Sur ces deux dates, c'est l'Australienne Suzie Stapelton qui est venue chauffer l'assistance. À 19h45, elle entame son set en format trio. Tout de noir vêtus, l'ensemble interprète des morceaux à tendance sombre avec des mélodies brutes. Les guitares rugissent et la batterie est dynamique. La chanteuse, telle une prêtresse gothique dans sa robe noire, ensorcèle l'audience de sa voix puissante. La performance est d'autant plus remarquable qu'il n'est pas aisé d'ouvrir pour un tel groupe, surtout dans une salle déjà copieusement garnie à ce moment là. Osant un morceau quasi a capella (seuls quelques rares coups de batterie accompagnent Suzie) dans ces conditions, on ne peut que lui tirer notre chapeau. Ce sont trente minutes au total qui ont relativement séduit l'audience; les trois musiciens peuvent être fiers de leur prestation. Une fois sortis de scène, c'est un DJ set, probablement composé par Martin Gore, qui couvre la dernière demi-heure avant le show très attendu. La techno est de mise avec Samuel L. Session & Van Czar, Sandro Galli ou encore Tsibo.

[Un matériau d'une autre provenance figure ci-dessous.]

(** * docker-map: configuration model, instance-set algebra, dependency
    edges, integrity check, state classification and keyword merging

  A shallow embedding of the parts of [dockermap.map] that the
  specification talks about, followed by the theorems that settle each
  statement of the specification against the code, and by further
  properties of the same functions and of their neighbours (names of
  containers and images, group expansion, the keyword arguments of the
  runner) that are read off the code itself.

  Conventions of the embedding.
  - A Python exception is a value of [exn]; a function that may raise
    returns a [result].  A generator function returns a [gen]: the items
    it yields before it stops, and the exception that stopped it, if any.
  - A [dict] of the configuration model, keyed by names, is a
    [gmap string _]; iterating over it uses [map_to_list].  The sources
    are written for Python 2 and 3 (through [six]), so no statement about
    the configuration model depends on the iteration order of a dict or
    of a set.  The dicts that [update_kwargs] changes in place live in a
    store and keep the order of insertion.
  - A Python [set] is a duplicate-free list ([pyset]).
  - Configuration objects are always truthy (they define no [__len__] or
    [__bool__] in the sources at hand), so [if not config] only tests for
    [None].
  - The interpreter's recursion limit is the [depth] argument of
    [get_extended]: a call made with no frame left raises
    [RecursionError]. *)

From Stdlib Require Import ZArith Ascii String OrderedTypeEx Sorted.
From stdpp Require Import base option list strings gmap pretty.

Open Scope string_scope.
Open Scope list_scope.

(** ** Python values shared by all modules *)

Module Py.

Inductive exn : Type :=
| KeyError (args : list string)
| ValueError (msg : string)
| TypeError (msg : string)
| AttributeError (msg : string)
| RuntimeError (msg : string)
| RecursionError
| MapIntegrityError (msg : string).

Inductive result (A : Type) : Type :=
| Ok (a : A)
| Raise (e : exn).
Arguments Ok {A} a.
Arguments Raise {A} e.

#[export] Instance result_ret : MRet result := fun A a => Ok a.
#[export] Instance result_bind : MBind result := fun A B f r =>
  match r with
  | Ok a => f a
  | Raise e => Raise e
  end.

(** Left-to-right loop with an accumulator, stopping at the first
    exception. *)
Fixpoint for_each {A S : Type} (body : S -> A -> result S) (s : S) (l : list A)
  : result S :=
  match l with
  | [] => Ok s
  | x :: r =>
      match body s x with
      | Ok s' => for_each body s' r
      | Raise e => Raise e
      end
  end.

(** What a generator does when it is run to its end. *)
Record gen (A : Type) : Type := Gen { yielded : list A; raised : option exn }.
Arguments Gen {A} yielded raised.
Arguments yielded {A} g.
Arguments raised {A} g.

(** [for x in l: yield from body x], where [body] may raise. *)
Fixpoint gen_for {A B : Type} (body : A -> result (list B)) (l : list A) : gen B :=
  match l with
  | [] => Gen [] None
  | x :: r =>
      match body x with
      | Ok ys => let g := gen_for body r in Gen (ys ++ yielded g) (raised g)
      | Raise e => Gen [] (Some e)
      end
  end.

(** [list(g)], [set(g)], [tuple(g)]: consume the generator. *)
Definition consume {A : Type} (g : gen A) : result (list A) :=
  match raised g with
  | None => Ok (yielded g)
  | Some e => Raise e
  end.

(** [set(l)]. *)
Definition pyset {A : Type} `{EqDecision A} (l : list A) : list A := remove_dups l.

(** [s.partition('.')]. *)
Fixpoint partition_dot (s : string) : string * string * string :=
  match s with
  | EmptyString => ("", "", "")
  | String c r =>
      if Ascii.eqb c "."%char then ("", ".", r)
      else let '(a, sep, b) := partition_dot r in (String c a, sep, b)
  end.

(** [x or None] on a string. *)
Definition or_None (s : string) : option string :=
  if bool_decide (s = "") then None else Some s.

(** ['{0}.{1}'.format(a, b)]. *)
Definition dotted (a b : string) : string := a +:+ "." +:+ b.

(** [sep.join(l)]. *)
Definition join (sep : string) (l : list string) : string := String.concat sep l.

(** [key(x) <= key(y)] on pairs of strings, as tuples compare. *)
Definition pair_leb (k1 k2 : string * string) : bool :=
  match String.compare k1.1 k2.1 with
  | Lt => true
  | Gt => false
  | Eq => String.leb k1.2 k2.2
  end.

(** [sorted(l, key=key)]: a stable sort. *)
Fixpoint insert_by {A : Type} (key : A -> string * string) (x : A) (l : list A)
  : list A :=
  match l with
  | [] => [x]
  | y :: r => if pair_leb (key x) (key y) then x :: y :: r
              else y :: insert_by key x r
  end.

Definition sorted {A : Type} (key : A -> string * string) (l : list A) : list A :=
  foldr (insert_by key) [] l.

(** [itertools.groupby(l, key)]: maximal runs of equal keys. *)
Fixpoint groupby {A : Type} (key : A -> string * string) (l : list A)
  : list (string * string * list A) :=
  match l with
  | [] => []
  | x :: r =>
      match groupby key r with
      | (k, g) :: gs =>
          if bool_decide (key x = k) then (k, x :: g) :: gs
          else (key x, [x]) :: (k, g) :: gs
      | [] => [(key x, [x])]
      end
  end.

End Py.

Import Py.

(** ** The configuration model ([dockermap.map.config]) *)

Module Config.

(** An entry of [uses]: [u.volume] is [unit], [unit.instance] or an
    attached alias. *)
Record SharedVolume : Type := { volume : string; readonly : bool }.

(** An entry of [binds]: [b.volume] is a host-volume alias or a tuple of
    paths. *)
Inductive bind_volume : Type :=
| BindAlias (alias : string)
| BindPaths (container_path host_path : string).

Record HostBind : Type := { bind_target : bind_volume; bind_readonly : bool }.

Record ContainerLink : Type := { container : string; alias : option string }.
(** [func (h *pokemonHandler) CreatePokemonFlexible(c)]. *)
Definition CreatePokemonFlexible
    (service_CreatePokemonFlexible :
       FlexiblePokemonRequest.t -> M (option Pokemon.t * option error))
    (bound : FlexiblePokemonRequest.t * option error) : M Response :=
  let '(req, err) := bound in
  match err with
  | Some err => mret (JSON http.StatusBadRequest (H_error (Error err)))
  | None =>
      '(pokemon, err) ← service_CreatePokemonFlexible req;
      match err with
      | Some err =>
          if String.eqb (Error err) "pokemon with this name already exists" then
            mret (JSON http.StatusConflict (H_error (Error err)))
          else mret (JSON http.StatusInternalServerError (H_error (Error err)))
      | None => mret (JSON http.StatusCreated (one pokemon))
      end
  end.

(** [func (h *pokemonHandler) GetPokemon(c)]; [idParam] is
    [c.Param("id")]. *)
Definition GetPokemon
    (service_GetPokemon : N -> M (option Pokemon.t * option error))
    (idParam : string) : M Response :=
  let '(id, err) := strconv.ParseUint idParam 32 in
  match err with
  | Some _ => mret (JSON http.StatusBadRequest (H_error "invalid Pokemon ID"))
  | None =>
      '(pokemon, err) ← service_GetPokemon id;
      match err with
      | Some err =>
          if String.eqb (Error err) "pokemon not found" then
            mret (JSON http.StatusNotFound (H_error (Error err)))
          else mret (JSON http.StatusInternalServerError (H_error (Error err)))
      | None => mret (JSON http.StatusOK (one pokemon))
      end
  end.

(** [func (h *pokemonHandler) ListPokemon(c)]. *)
Definition ListPokemon
    (service_ListPokemon : M (list Pokemon.t * option error)) : M Response :=
  '(pokemon, err) ← service_ListPokemon;
  match err with
  | Some err => mret (JSON http.StatusInternalServerError (H_error (Error err)))
  | None => mret (JSON http.StatusOK (many pokemon))
  end.

(** [func (h *pokemonHandler) HealthCheck(c)]. *)
Definition HealthCheck : M Response := mret (JSON http.StatusOK H_health).

End Handlers.

End handlers.

(** ** [cmd/api] *)

(** [func getEnv(key, defaultValue string) string]; [os.Getenv] reads the
    environment and gives the empty string for a variable that is not
    set. *)
Definition os_Getenv (environ : gmap string string) (key : string) : string :=
  default "" (environ !! key).

Definition getEnv (environ : gmap string string) (key defaultValue : string)
  : string :=
  let value := os_Getenv environ key in
  if negb (String.eqb value "") then value else defaultValue.

(** The decimal numeral of a number, as a path parameter carries it. *)
Definition decimal (n : N) : string := NilZero.string_of_uint (N.to_uint n).

(** Only decimal digits. *)
Fixpoint allDigits (s : string) : bool :=
  match s with
  | String c rest => strconv.isDigit c && allDigits rest
  | EmptyString => true
  end.

(** ** A database and a network to run against

    A [gorm.DB] over the table of [adapters.World] and a transport over a
    map from URLs to responses; they serve as concrete inputs. *)

Module stub.

Fixpoint Is_ErrRecordNotFound (err : error) : bool :=
  match err with
  | errors_New text => String.eqb text "record not found"
  | fmt_Errorf_w _ cause => Is_ErrRecordNotFound cause
  end.

Definition zero : Pokemon.t := Pokemon.mk 0%N "" "" "" 0%Z 0%Z 0%Z 0%Z 0%Z.

Definition First (id : N) (w : adapters.World)
  : (Pokemon.t * option error) * adapters.World :=
  match List.find (fun p => N.eqb (Pokemon.ID p) id) (adapters.rows w) with
  | Some row => ((row, None), w)
  | None => ((zero, Some (errors_New "record not found")), w)
  end.

Definition Where_name_First (name : string) (w : adapters.World)
  : (Pokemon.t * option error) * adapters.World :=
  match List.find (adapters.hasName name) (adapters.rows w) with
  | Some row => ((row, None), w)
  | None => ((zero, Some (errors_New "record not found")), w)
  end.

Definition db : gorm.DB adapters.World :=
  gorm.mkDB adapters.Create First Where_name_First
    (fun w => ((adapters.rows w, None), w)) Is_ErrRecordNotFound.

Definition Decode (body : string) : ExternalPokemonResponse.t * option error :=
  if String.eqb body "{pikachu}" then (adapters.pikachu_entry, None)
  else (ExternalPokemonResponse.mk 0%Z "" 0%Z 0%Z 0%Z [],
        Some (errors_New "invalid character 'N' looking for beginning of value")).

Definition Get (url : string) (net : gmap string http.Response)
  : (http.Response * option error) * gmap string http.Response :=
  match net !! url with
  | Some resp => ((resp, None), net)
  | None =>
      ((http.mkResponse 0%Z "", Some (errors_New "dial tcp: connection refused")),
       net)
  end.

Definition client : external.pokeAPIClient (gmap string http.Response) :=
  external.mkClient "https://pokeapi.co/api/v2" (external.mkTransport Get Decode).

(** A network on which pikachu is served and missingno is not found. *)
Definition net : gmap string http.Response :=
  {[ "https://pokeapi.co/api/v2/pokemon/pikachu" := http.mkResponse 200%Z "{pikachu}";
     "https://pokeapi.co/api/v2/pokemon/missingno" := http.mkResponse 404%Z "Not Found" ]}.

End stub.

(** The number a string of digits stands for, read after [n]. *)
Fixpoint digitsValue (s : string) (n : N) : N :=
  match s with
  | String c rest => digitsValue rest (n * 10 + (N_of_ascii c - 48))%N
  | EmptyString => n
  end.

(** What the two creation handlers answer to what the service returned. *)
Definition creation_response (result : option Pokemon.t * option error)
  : handlers.Response :=
  match result with
  | (_, Some err) =>
      if String.eqb (Error err) "pokemon with this name already exists" then
        handlers.JSON http.StatusConflict (handlers.H_error (Error err))
      else
        handlers.JSON http.StatusInternalServerError (handlers.H_error (Error err))
  | (pokemon, None) => handlers.JSON http.StatusCreated (handlers.one pokemon)
  end.

(** The collaborators [c] with the lookup of the repository replaced by
    one that gives [answer] and leaves the state [after]. *)
Definition with_lookup {W : Type} (answer : option Pokemon.t * option error)
    (after : W) (c : ports.Collaborators W) : ports.Collaborators W :=
  ports.mkCollaborators
    (fun _ _ => (answer, after))
    (ports.apiClient_GetPokemonData c)
    (ports.repository_Create c).

(** A string of bytes below 0x80, on which [strings.TrimSpace] and
    [strings.ToLower] are exactly the functions of the Go library. *)
Definition isASCIIByte (c : ascii) : bool := (N_of_ascii c <? 128)%N.

Fixpoint isASCII (s : string) : bool :=
  match s with
  | String c rest => isASCIIByte c && isASCII rest
  | EmptyString => true
  end.

(** * Properties of the creation workflow *)

Import ports services.

(** ** How a run of [CreatePokemon] unfolds *)

Section CreatePokemonRuns.

Context {W : Type} (c : Collaborators W).

(** The run of [CreatePokemon], one collaborator answer at a time. *)
Lemma run_CreatePokemon (req : CreatePokemonRequest.t) (w : W) :
  run c (CreatePokemon req) w =
  let name := CreatePokemonRequest.Name req in
  let '((existingPokemon, lookupErr), w1) := repository_GetByName c name w in
  if is_nil lookupErr && negb (is_nil existingPokemon) then
    mkRun (Returned (None, Some (errors_New "pokemon with this name already exists")))
          [EvGetByName name] w1
  else
    let '((externalData, fetchErr), w2) := apiClient_GetPokemonData c name w1 in
    match fetchErr, externalData with
    | Some err, _ =>
        mkRun (Returned (None, Some (fmt_Errorf_w "failed to fetch Pokemon data: " err)))
              [EvGetByName name; EvGetPokemonData name] w2
    | None, None =>
        mkRun (Panicked "invalid memory address or nil pointer dereference")
              [EvGetByName name; EvGetPokemonData name] w2
    | None, Some data =>
        let pokemon :=
          Pokemon.mk 0%N (ExternalPokemonResponse.Name data)
            (CreatePokemonRequest.Type1 req) (CreatePokemonRequest.Type2 req)
            (ExternalPokemonResponse.Height data)
            (ExternalPokemonResponse.Weight data)
            (ExternalPokemonResponse.BaseExperience data) 0%Z 0%Z in
        let '((saved, saveErr), w3) := repository_Create c pokemon w2 in
        mkRun
          match saveErr with
          | Some err => Returned (None, Some (fmt_Errorf_w "failed to save Pokemon: " err))
          | None => Returned (Some saved, None)
          end
          [EvGetByName name; EvGetPokemonData name; EvCreate pokemon] w3
    end.
Proof.
  unfold CreatePokemon, call; cbn.
  destruct (repository_GetByName c _ w) as [[existingPokemon lookupErr] w1].
  destruct (is_nil lookupErr && negb (is_nil existingPokemon)); [reflexivity|].
  cbn.
  destruct (apiClient_GetPokemonData c _ w1) as [[externalData fetchErr] w2].
  destruct fetchErr as [err|]; [reflexivity|].
  destruct externalData as [data|]; [|reflexivity].
  cbn.
  destruct (repository_Create c _ w2) as [[saved saveErr] w3].
  destruct saveErr; reflexivity.
Qed.

(** The first call of [CreatePokemon] is the lookup, under the name of
    the request as it stands. *)
Lemma CreatePokemon_first_call (req : CreatePokemonRequest.t) (w : W) :
  head (trace (run c (CreatePokemon req) w))
  = Some (EvGetByName (CreatePokemonRequest.Name req)).
Proof.
  unfold CreatePokemon, call; cbn.
  destruct (repository_GetByName c _ w) as [[? ?] ?]; reflexivity.
Qed.

End CreatePokemonRuns.

(** The message of an error that wraps another never is the text of the
    duplicate-name error. *)
Lemma wrapped_not_duplicate_text (prefix : string) (rest : string) (cause : error) :
  prefix = String "f" rest ->
  Error (fmt_Errorf_w prefix cause) <> "pokemon with this name already exists".
Proof. intros ->; cbn; discriminate. Qed.

(** No run of [CreatePokemon] that went past the duplicate check reports
    an error that reads as the duplicate-name error. *)
Lemma past_check_not_duplicate {W : Type} (c : Collaborators W)
    (req : CreatePokemonRequest.t) (w w1 : W)
    (existingPokemon : option Pokemon.t) (lookupErr : option error) :
  repository_GetByName c (CreatePokemonRequest.Name req) w
    = ((existingPokemon, lookupErr), w1) ->
  is_nil lookupErr && negb (is_nil existingPokemon) = false ->
  (exists rest,
      trace (run c (CreatePokemon req) w)
      = EvGetByName (CreatePokemonRequest.Name req)
          :: EvGetPokemonData (CreatePokemonRequest.Name req) :: rest)
  /\ (forall result err,
        outcome (run c (CreatePokemon req) w) = Returned (result, Some err) ->
        Error err <> "pokemon with this name already exists").
Proof.
  intros Hlookup Hcheck.
  rewrite run_CreatePokemon; cbv zeta; rewrite Hlookup, Hcheck.
  destruct (apiClient_GetPokemonData c _ w1) as [[externalData fetchErr] w2].
  destruct fetchErr as [err|].
  - split; [eexists; reflexivity|].
    cbn [outcome]; intros result err' [= _ <-].
    eapply wrapped_not_duplicate_text; reflexivity.
  - destruct externalData as [data|].
    + destruct (repository_Create c _ w2) as [[saved saveErr] w3].
      split; [eexists; reflexivity|].
      cbn [outcome]; destruct saveErr as [err|]; intros result err'.
      * intros [= _ <-]. eapply wrapped_not_duplicate_text; reflexivity.
      * discriminate.
    + split; [eexists; reflexivity|].
      cbn [outcome]; discriminate.
Qed.

(** ** Duplicate names *)

(** C1: when the repository finds a record under the name of the request
    (a record and no error), [CreatePokemon] returns the duplicate-name
    error and no record, having called [GetByName] once and neither
    [GetPokemonData] nor [Create]. *)
Theorem CreatePokemon_duplicate_name {W : Type} (c : Collaborators W)
    (req : CreatePokemonRequest.t) (w w1 : W) (existing : Pokemon.t) :
  repository_GetByName c (CreatePokemonRequest.Name req) w
    = ((Some existing, None), w1) ->
  outcome (run c (CreatePokemon req) w)
    = Returned (None, Some (errors_New "pokemon with this name already exists"))
  /\ trace (run c (CreatePokemon req) w)
     = [EvGetByName (CreatePokemonRequest.Name req)]
  /\ calls isGetPokemonData (trace (run c (CreatePokemon req) w)) = []
  /\ calls isCreate (trace (run c (CreatePokemon req) w)) = []
  /\ world (run c (CreatePokemon req) w) = w1.
Proof.
  intros Hlookup.
  rewrite run_CreatePokemon; cbv zeta; rewrite Hlookup; cbn.
  repeat split.
Qed.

Soudain, la musique s'interrompt, les lumières s'éteignent et les notes de Speak To Me résonnent dans la salle, pleine à craquer. Martin Gore, Peter Gordeno et Christian Eigner investissent la scène et entament dans la semi-obscurité My Cosmos Is Mine, morceau d'ouverture de leur dernier album. Dave Gahan apparaît alors. Élégant, vêtu d'une veste claire scintillante, de chaussures blanches, d'un pantalon, d'une chemise et d'un gilet noir, les cheveux en arrière, le chanteur effectue une petite révérence devant le M situé au fond de la scène, qui se remplit progressivement de blanc tout au long de la chanson. La voix de l'Anglais se conjugue parfaitement avec l'atmosphère de noirceur de la composition. La lumière va toutefois faire son retour : Wagging tongue qui suit l'illustre parfaitement. Dave Gahan commence alors à arpenter la scène, une habitude qu'il maintiendra pendant deux heures et dix minutes. Le son est impeccable, la voix grave du crooner s'y intègre magnifiquement. Il est clair que nous allons assister à une performance bien plus intense que celle du Stade de France en juin 2023. Dave laisse rapidement tomber sa veste et, tel un showman, va se donner à fond sur les classiques qui s'enchaînent.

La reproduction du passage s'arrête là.